De la Rocha recently called for President Bush to be "tried for being a war criminal," and during the band's Lolla set, he raged against the last eight years of Republican rule and even had a word of warning for "Brother Obama," referring to presumptive Democratic presidential nominee Senator Barack Obama.
"Now, we know Brother Obama. ... But I tell you what, if he comes to power come November and he doesn't start pulling troops out of Afghanistan, I know a lot of people who are gonna stand up and burn down every office of every Senate."
In addition to the Rage show, the band's guitarist, Tom Morello, will hook up with outspoken singer/songwriter and fellow social activist Steve Earle to perform a show at a union rally on September 1 at St. Paul's Harriet Island.
Rage played a free show at the Democratic National Convention in Los Angeles in 2000 that erupted in chaos when police rushed in and used tear gas and pepper spray to disperse the crowd, who they said had gathered unlawfully.
If Saturday night's headlining set at Lollapalooza is any indication, the scene at the Target Center could get very intense. Despite the appearance of chaos and a bit of panic from fans attempting to flee the crush of the crowd, festival spokesperson Shelby Meade told MTV News on Sunday that there were actually fewer medical issues during the Rage set than during Radiohead's headlining gig on Friday night, when more fans were overcome by the intense heat up front. She said most of the medical attention Saturday night was also due to fans overcome by heat and that the ones taken out of the pit on backboards were transported that way as a safety precaution.

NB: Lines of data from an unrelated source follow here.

(* ===== verification/SessionTree.v ===== *)
(** * Transcripts are trees (session-manager/src/service.rs)

    Module [Transcript] is the invariant of a session nobody is working on: every entry is
    stored under its id and leads to a root over its parents, the active leaf is stored, the
    metadata is the session's.  Every handler leaves it as it found it, whatever the store
    fails, except that a deletion must be answered.  [active_path] of such a session ends, and
    gives the chain from the root to the leaf. *)

From Stdlib Require Import Ascii ZArith Lia.
From stdpp Require Import relations.
From S2P Require Import Prelude Json Codec JsonText SessionTypes SessionLog SessionLife SessionStore SessionEvents SessionService SessionRead SessionRun.
Import Types Contract Prog.

Module Transcript.
Import Log.

Inductive rooted (es : gmap string SessionEntry) : string -> Prop :=
| rooted_root i e : es !! i = Some e -> parent_id e = None -> rooted es i
| rooted_child i e p : es !! i = Some e -> parent_id e = Some p -> rooted es p -> rooted es i.

Record tree (sid : string) (s : LoadedSession) : Prop := {
  tree_keys : forall i e, entries s !! i = Some e -> id e = i;
  tree_rooted : forall i, is_Some (entries s !! i) -> rooted (entries s) i;
  tree_leaf : forall i, leaf s = Some i -> is_Some (entries s !! i);
  tree_meta : forall m, meta s = Some m -> session_id m = sid;
}.
(* ===== verification/SessionBatch.v ===== *)
(** * Entries in batches (session-manager/src/service.rs)

    [append_many] and [fork] put many entries before they write leaf and metadata.
    [BatchRules]: what such a batch leaves, and the rules of the two handlers, from which their
    effects and the tree invariant follow. *)

From Stdlib Require Import Ascii ZArith Lia.
From stdpp Require Import relations.
From S2P Require Import Prelude Json Codec JsonText SessionTypes SessionLog SessionLife SessionStore SessionEvents SessionService SessionRead SessionRun SessionTree.
Import Types Contract Prog.

Module BatchRules.
Import Log LifeRules Run Views SystemRules Transcript ActivePath TreeRules Service Events.
Local Open Scope prog_scope.

Definition put_one (sid : string) (l : Model) (e : SessionEntry) : Model := (spec (PutEntry sid e) l).2.

(** *** Entries put one after the other *)

Definition puts (s : LoadedSession) (new : list SessionEntry) : LoadedSession := foldl (λ s e, apply (REntry e) s) s new.

Lemma puts_same s new : meta (puts s new) = meta s /\ leaf (puts s new) = leaf s /\ committed (puts s new) = committed s /\
  pending_legacy_append (puts s new) = pending_legacy_append s.
Proof. revert s. induction new as [|e new IH]; intros s; [done|]. apply (IH (apply (REntry e) s)). Qed.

A medical worker told the Chicago Tribune that no serious injuries were suffered during the Rage set, though an unspecified number of fans were taken to local hospitals with broken bones and were to be released Monday. "It was nothing out of the ordinary for a big show," Charlie Walker, one of the co-owners of Lollapalooza concert promoter C3 Productions, told the paper.
Meade also confirmed reports that "about 100" fans without tickets who had been listening to Rage from outside the festival's gates pushed down a fence and rushed the venue, but were quickly turned back by horse-mounted police.